Saint Damian was born as the seventh of eight children, four of whom responded to a spiritual calling. He was born as Joseph (Jozef) de Veuster, into a Flemish family on January 3, 1840, in Tremelo, Belgium.
Little is known about his childhood, but one thing is certain: it was imbued with warmth and deep Catholic faith. Some biographers, like Hünermann, see his boyhood days filled with high ideals.
He dreamed of becoming a hero like the Lion of Flanders.
Little Joseph wanted to slay a dragon or a giant or something of that sort, and he also wanted to become the Pope. But he quickly realized that heroes do not have to be great; he understood that great people do not always have to be big and strong; he realized that a mother who strives to raise her children well is a heroine, and that a father who works hard to feed all the hungry mouths is a hero, and that one can become a hero even in the desert, in a solitary cell.
Joseph followed one of his brothers into the Congregation of the Sacred Hearts of Jesus and Mary and took the name Damian. Initially, he was accepted as a lay brother assistant, and only later as a priestly candidate. His older brother Pamphile was designated for the missions, but since he was prevented by illness, Damian volunteered in his place, even though he had not yet been ordained. He received the orders of subdiaconate, diaconate, and then priesthood in Honolulu.

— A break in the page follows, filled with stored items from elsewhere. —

(* ===== verification/ShellSpec.v ===== *)
(** * ShellSpec: what the commands on files do

    For any file system whose calls keep the promises of [CopyLaws], copying and
    moving a file; for any that does not change while it is listed, what ls
    shows. *)

From S2P Require Import Prelude Devman CommonFs Term Shell ShellFiles.

Abbreviation path := (list Z).

(** ** What a file system promises

    [name]: the file that a path names (a file system may ignore case, or what is
    after the first characters of a name); [files]: what is in each file; [fds]: the
    open descriptors, each with its file and position; [blocks]: how many blocks of
    memory are taken. Reading stops short only at the end of the file; writing, at the
    end of a file, may stop short; any call may fail, and then only the file that is
    being written, or was to be opened for it, may change: a write-once file system
    removes the old file before it looks for space for the new one. *)
Class CopyLaws {S F} (libc : Libc S F) (name : path -> path) (files : S -> gmap path (list Z)) (fds : S -> gmap Z (path * nat))
    (blocks : S -> nat) : Prop := {
  cl_open_read p s : exists fd s', sys_open p O_RDONLY s = (fd, s') /\ files s' = files s /\ blocks s' = blocks s /\
    ((fd = -1 /\ fds s' = fds s) \/
     (fd <> -1 /\ fds s !! fd = None /\ is_Some (files s !! name p) /\ fds s' = <[fd := (name p, 0%nat)]> (fds s)));
  cl_open_write p s : exists fd s', sys_open p O_REWRITE s = (fd, s') /\ blocks s' = blocks s /\
    ((fd = -1 /\ fds s' = fds s /\ forall q, q <> name p -> files s' !! q = files s !! q) \/
     (fd <> -1 /\ fds s !! fd = None /\ files s' = <[name p := []]> (files s) /\ fds s' = <[fd := (name p, 0%nat)]> (fds s)));
  cl_read fd n p pos d s : fds s !! fd = Some (p, pos) -> files s !! p = Some d -> 0 <= n ->
    exists r bs s', sys_read fd n s = ((r, bs), s') /\ files s' = files s /\ blocks s' = blocks s /\
    ((r = -1 /\ fds s' = fds s) \/
     (bs = take (Z.to_nat n) (drop pos d) /\ r = Z.of_nat (length bs) /\
      fds s' = <[fd := (p, (pos + length bs)%nat)]> (fds s)));
  cl_write fd p d bs s : fds s !! fd = Some (p, length d) -> files s !! p = Some d ->
    exists r s' d', sys_write fd bs s = (r, s') /\ blocks s' = blocks s /\ files s' = <[p := d']> (files s) /\
    ((r = -1 /\ fds s' = fds s) \/
     (0 <= r <= Z.of_nat (length bs) /\ d' = d ++ take (Z.to_nat r) bs /\
      fds s' = <[fd := (p, length d')]> (fds s)));
  cl_close fd s : exists r s', sys_close fd s = (r, s') /\ files s' = files s /\ blocks s' = blocks s /\
    fds s' = delete fd (fds s);
  cl_unlink p s : exists r s', sys_unlink p s = (r, s') /\ fds s' = fds s /\ blocks s' = blocks s /\
    files s' = if r =? -1 then files s else delete (name p) (files s);
  cl_rename a b s : exists r s', sys_rename a b s = (r, s') /\ fds s' = fds s /\ blocks s' = blocks s /\
    if r =? -1 then files s' = files s
    else exists d, files s !! name a = Some d /\ files s' = <[name b := d]> (delete (name a) (files s));
  cl_errno s : exists e s', sys_errno s = (e, s') /\ files s' = files s /\ fds s' = fds s /\ blocks s' = blocks s;
  cl_malloc n s : exists r s', sys_malloc n s = (r, s') /\ files s' = files s /\ fds s' = fds s /\
    blocks s' = (blocks s + if r is Some _ then 1 else 0)%nat;
  cl_free s : exists s', sys_free s = ((), s') /\ files s' = files s /\ fds s' = fds s /\ blocks s' = (blocks s - 1)%nat
}.

(** ** Steps of the shell *)

Lemma os_run {S A} (f : S -> A * S) k o s a s' : f s = (a, s') -> os f (World k o s) = Some (a, World k o s').
Proof. unfold os. cbn. by intros ->. Qed.
(** What is said changes only the output. *)
Definition said (flags : Z) (t : list Z) : list Z := if has_flag flags SHELL_F_SILENT then [] else t.
Lemma plog_run {S} flags t k o (s : S) : plog flags t (World k o s) = Some ((), World k (o ++ said flags t) s).
Proof. unfold plog, when, said. destruct (has_flag _ _); cbn; by rewrite ?app_nil_r. Qed.
(** One step of a run. *)
Ltac step_os E := rewrite (M_bind_run _ _ _ _ _ (os_run _ _ _ _ _ _ E)); cbv beta iota.
Ltac step_plog := rewrite (M_bind_run _ _ _ _ _ (plog_run _ _ _ _ _)); cbv beta iota.

Lemma u32_add a b : u32 (u32 a + b) = u32 (a + b).
Proof. apply Zplus_mod_idemp_l. Qed.

(** *** Questions *)

Definition is_answer (c : Z) : Prop := c = 121 \/ c = 89 \/ c = 110 \/ c = 78.
#[export] Instance is_answer_dec c : Decision (is_answer c).
Proof. unfold is_answer. solve_decision. Defined.
(** How many questions the keys answer. *)
Definition answers (ks : list Z) : nat := length (filter is_answer ks).

Lemma ask_loop_ok {S} ks o (s : S) : (0 < answers ks)%nat -> exists r w', ask_loop ks (World ks o s) = Some (r, w') /\
  (r = 0 \/ r = 1) /\ w_sys w' = s /\ (answers (w_keys w') + 1)%nat = answers ks.
Proof.
  unfold answers. induction ks as [|c ks IH] in o |- *; [cbn; lia|]. intros Hn. cbn [ask_loop].
  erewrite M_bind_run by reflexivity. rewrite filter_cons in Hn. rewrite filter_cons.
  destruct (Z.eqb_spec c 121) as [->|H1]; [|destruct (Z.eqb_spec c 89) as [->|H2]]; cbn [orb].
  1-2: erewrite M_bind_run by reflexivity; eexists 1, _; split; [reflexivity|];
    rewrite decide_True by (unfold is_answer; auto); cbn; auto using Nat.add_1_r.
  destruct (Z.eqb_spec c 110) as [->|H3]; [|destruct (Z.eqb_spec c 78) as [->|H4]]; cbn [orb].
  1-2: erewrite M_bind_run by reflexivity; eexists 0, _; split; [reflexivity|];
    rewrite decide_True by (unfold is_answer; auto); cbn; auto using Nat.add_1_r.
  rewrite decide_False in * by (unfold is_answer; tauto). by apply IH.
Qed.
Lemma ask_ok {S} ks o (s : S) : (0 < answers ks)%nat -> exists r ks' o', shellh_ask_yes_no None (World ks o s) =
  Some (r, World ks' o' s) /\ (r = 0 \/ r = 1) /\ (answers ks' + 1)%nat = answers ks.
Proof.
  intros Hn. unfold shellh_ask_yes_no. erewrite M_bind_run by reflexivity. erewrite M_bind_run by reflexivity.
  destruct (ask_loop_ok ks o s Hn) as (r & [ks' o' s'] & E & Hr & Hs & Ha). cbn in *. subst s'. by eauto 10.
Qed.

Section Copy.
Context {S F : Type} {libc : Libc S F} (name : path -> path) (files : S -> gmap path (list Z)) (fds : S -> gmap Z (path * nat)) (blocks : S -> nat).
Context {laws : CopyLaws libc name files fds blocks}.
Context (SIZE : Z) (Hsize : 0 < SIZE).
Abbreviation W := (world S).
Implicit Types w : W.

At that time, Hawaii was struck by a plague, so they designated an island where the infected would live. It was the island of Molokai - an island of misery, wrath, and death, an island of lepers.
In the paradisiacal archipelago of Hawaii, this place resembled more of a hell; it was called the hell of the South Sea. It was a place everyone dreaded. It was there that Father Damian arrived on May 10, 1873. He was 33 years old and the only healthy person among an estimated 800 lepers living on Molokai at that time.
Apathy, lawlessness, and immorality reigned on the island. These people were left to die.
It was truly hell until he came, the Flemish hero; oh how foul were the wounds, how hard it was to look at decaying faces and limbs on which only stumps remained, but this is how heroes are made, right?
He organized religious life on the island, even perpetual adoration.
He built them a church, houses, a school, roads, a hospital, an orphanage.
He taught them to cultivate gardens.
He dressed their ulcers, built a water reservoir, made coffins, dug graves, distributed pipes and ate with them, providing medical and emotional support.
In 1875 Bishop Maigret visited him and was amazed by all he had achieved. The word about Father Damian spread across America and Europe.
While Friedrich Nietzsche was thundering across Europe that “God is dead,” at the same time, a devout and merciful priest from the periphery convinced the world that God very much lives in the small, the rejected, in people on the fringes of society.
In those whom Nietzsche would have left to die, but not Damian, saints act differently.
One morning in 1885, he wanted to wash his feet, a lady had heated the water too much so she called out to him to be careful not to scald himself, but he already had his feet in the boiling water and felt nothing, he knew immediately that he had fallen ill.
Most likely through the pipe that one of the boys had been smoking secretly.
When the boy realized that father was infected, he came in tears to confess his guilt.
Seeing the boy in tears, Father Damian took him on his lap and showed him the pipe, and being the joker that he was, explained to him that plague cannot enter through such a small hole on a pipe.
At no point during his illness did he stop caring for his sufferers.
All this Father Damian had stated at the beginning of his apostolate: If God gives me strength, I will carry your cross too, I will be a leper among lepers.
Father Damian died on Holy Monday, at 8:00 AM on April 15, 1889, at the age of 49.
And at his last farewell on the cross was written: There is no greater love than this, that someone lay down his life for his friends.
St. Pope John Paul II beatified him in Leuven in 1995, and Pope Benedict XVI canonized him on October 11, 2009.
The remains of Father Damian were transported to Belgium in 1936. In 2005, he was declared the greatest Belgian of all time.
Look at this picture, look at it well and remember it…, that is not the face of a leper, it is the face of love.
LITERATURE: Wilhelm Hünermann, The Priest of the Exiles (Damian de Veuster), UPT, Đakovo, 2007.